The massive shift to remote work on a regular basis dramatically changed how companies interact internally, and some have adjusted better than others.
Work relationships, processes and production are vulnerable to slippage, so businesses with remote workforces must deal with the challenge of preventing their culture from fraying while at the same time making it stronger, says Mark McClain (www.markmcclain.me), CEO and co-founder of SailPoint and the ForbesBooks author of Joy and Success at Work: Building Organizations that Don’t Suck (the Life Out of People).
“Crisis doesn’t build character; it reveals character and it reveals culture,” McClain says. “As leaders, we have to determine how our culture works from home and works from anywhere.
“The pandemic has introduced significant challenges around how we work together, and how to keep teamwork and company culture intact. The events of 2020 have given business leaders a critical opportunity to step back and take a hard look at all aspects of their business, starting with their culture.”
McClain offers five ways business leaders can keep their culture alive and make it stronger as the pandemic puts them to a prolonged test:
Lead with intention. Hybrid workforces – some working from home, others from the office – have been implemented and could be the new normal for many companies post-COVID. Keeping everyone on the same page requires clarity of message from the top, and a detailed review of how success is defined in these different times. “This pandemic has made it crystal clear that operating in unity does not require us to physically be near one another, but it does require us to be clear about our culture and our shared business goals,” McClain says. “Leaders and managers need to be more intentional about how they structure meetings involving remote workers and those in an office.”
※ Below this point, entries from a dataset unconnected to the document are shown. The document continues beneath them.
Lemma wf_data_set_copy key v ld ex s :
  wf s ->
  wf (data_set key (mkEntry v ld ex (loading (default empty_entry (data_get key s)))
                      (refreshInterval (default empty_entry (data_get key s)))) s).
Proof.
  intros Hwf. apply wf_data_set; [done|].
  eapply entry_below_mono; [apply (entry_below_base key s Hwf)|lia].
Qed.

Lemma wf_data_set_empty key s : wf s -> wf (data_set key empty_entry s).
Proof. intros Hwf. apply wf_data_set; [done|apply entry_below_empty]. Qed.

(** An entry holding no promise and no timer. *)
Lemma wf_data_set_empty' key v ld ex s : wf s -> wf (data_set key (mkEntry v ld ex None None) s).
Proof. intros Hwf. apply wf_data_set; [done|]. split; done. Qed.

Lemma wf_remove_key key s : wf s -> wf (upd_data (base.delete key) s).
Proof.
  intros [Hh Hp Ht Hi Hdh Hinj Hlt Hpe Her]. constructor; simpl; auto.
  - intros k l. rewrite lookup_delete. case_decide; [done|]. apply Hdh.
  - intros k1 k2 l. rewrite !lookup_delete. repeat case_decide; eauto; done.
Qed.

Lemma wf_refresh key fn s : wf s -> wf (refresh key fn s).
Proof.
  intros [Hh Hp Ht Hi Hdh Hinj Hlt Hpe Her]. unfold refresh; constructor; simpl;
    try solve [eauto with minimarket].
  - intros p k l. rewrite lookup_insert. case_decide; [done|]. apply Hlt.
  - intros p Hpp. destruct (Hpe p Hpp) as (k & l & Hk). exists k, l.
    rewrite lookup_insert_ne; [done|]. pose proof (below_ne _ _ _ _ Ht Hk). congruence.
Qed.

Lemma wf_setInterval key fn ms s : wf s -> wf (snd (setInterval key fn ms s)).
Proof.
  intros [Hh Hp Ht Hi Hdh Hinj Hlt Hpe Her]. unfold setInterval; constructor; simpl;
    eauto with minimarket.
Qed.

#[export] Hint Resolve wf_data_set wf_remove_key wf_refresh wf_setInterval : minimarket.

(** ** Preservation by the methods *)

Lemma wf_set key v ttl s : wf s -> wf (set key v ttl s).
Proof. intros Hwf. unfold set, store_emit. apply wf_log, wf_log, wf_data_set_copy, Hwf. Qed.

Lemma wf_delete key s : wf s -> wf (delete key s).
Proof.
  intros Hwf. unfold delete.
  match goal with |- wf (match data ?s1 !! _ with _ => _ end) =>
    assert (wf s1) by (case_match; eauto with minimarket); destruct (data s1 !! key)
  end; eauto with minimarket.
Qed.

Lemma wf_setAutoRefresh key fn ms s : wf s -> wf (setAutoRefresh key fn ms s).
Proof.
  intros Hwf. unfold setAutoRefresh.
  pose proof (wf_setInterval key fn ms (refresh key fn s) (wf_refresh _ _ _ Hwf)) as H.
  unfold setInterval in *. simpl in *. apply wf_data_set; [done|]. split; simpl.
  - intros p Hp. pose proof (proj1 (entry_below_base key _ H) p Hp). simpl in *. lia.
  - intros t Ht. injection Ht as <-. simpl. lia.
Qed.

(** [setLoader] up to its call of [setAutoRefresh]. *)
Lemma wf_setLoader_entry key fn s :
  wf s ->
  let base := default empty_entry (data_get key s) in
  wf (data_set key (mkEntry (value base) (Some fn) (expiresAt base) (loading base)
                      (refreshInterval base))
        (match data_get key s with Some e => clearInterval (refreshInterval e) s | None => s end)).
Proof.
  intros Hwf base. subst base.
  pose proof (entry_below_base key s Hwf) as Hb.
  destruct (data_get key s) as [e|]; simpl in *; [|by apply wf_data_set_empty'].
  assert (Hn : next_ref (clearInterval (refreshInterval e) s) = next_ref s)
    by (unfold clearInterval; by destruct (refreshInterval e)).
  apply wf_data_set; [eauto with minimarket|].
  rewrite Hn. exact (entry_below_mono _ _ _ Hb (le_S _ _ (le_n _))).
Qed.

Lemma wf_setLoader key fn ttl s : wf s -> wf (setLoader key fn ttl s).
Proof.
  intros Hwf. pose proof (wf_setLoader_entry key fn s Hwf). unfold setLoader.
  destruct ttl as [ms|]; [destruct (num_truthy ms)|]; auto using wf_setAutoRefresh.
Qed.

#[export] Hint Resolve wf_set wf_delete wf_setAutoRefresh wf_setLoader : minimarket.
Don’t micromanage. “There can be a tendency to micromanage when everybody’s working from home,” McClain says. “But then what kind of culture do you have without self-starters and people whom you trust? Never micromanage a competent professional. Treat them like adults. To have them working hard and confidently in pressure times, they don’t need managers on top of them or constantly checking on them.”
Embrace your core values. “This is where a solid culture starts,” McClain says, “and in crisis times, core values gain meaning if you emphasize them to the team. There’s pride in everyone pulling in the same direction and being proud of what they’ve accomplished based on those values. Repeated from time to time, core values serve to encourage and strengthen.”
Provide a forum for expression. “The pandemic far transcends the workplace into the home,” McClain says. “People have been experiencing many emotions. As a leader, if you haven’t done so already, reach out to your people individually or in groups and let them get out their feelings about this difficult year and anything they want to discuss. When the workforce knows everyone, including their leaders, truly care, your culture is stronger.”
Host virtual socials. People in a good work culture get along well, and as the pandemic spirals into months and months, people miss seeing each other in person. “Loneliness is a factor, even for the busiest person,” McClain says. “Set aside some virtual team happy-hour meetings just for fun and non-work conversation, no-pressure contests, music, etc.”
“Each company has a unique culture, a reason why people like working there and why it’s successful,” McClain says. “The best companies are very intentional about their culture, and it’s more important than ever.”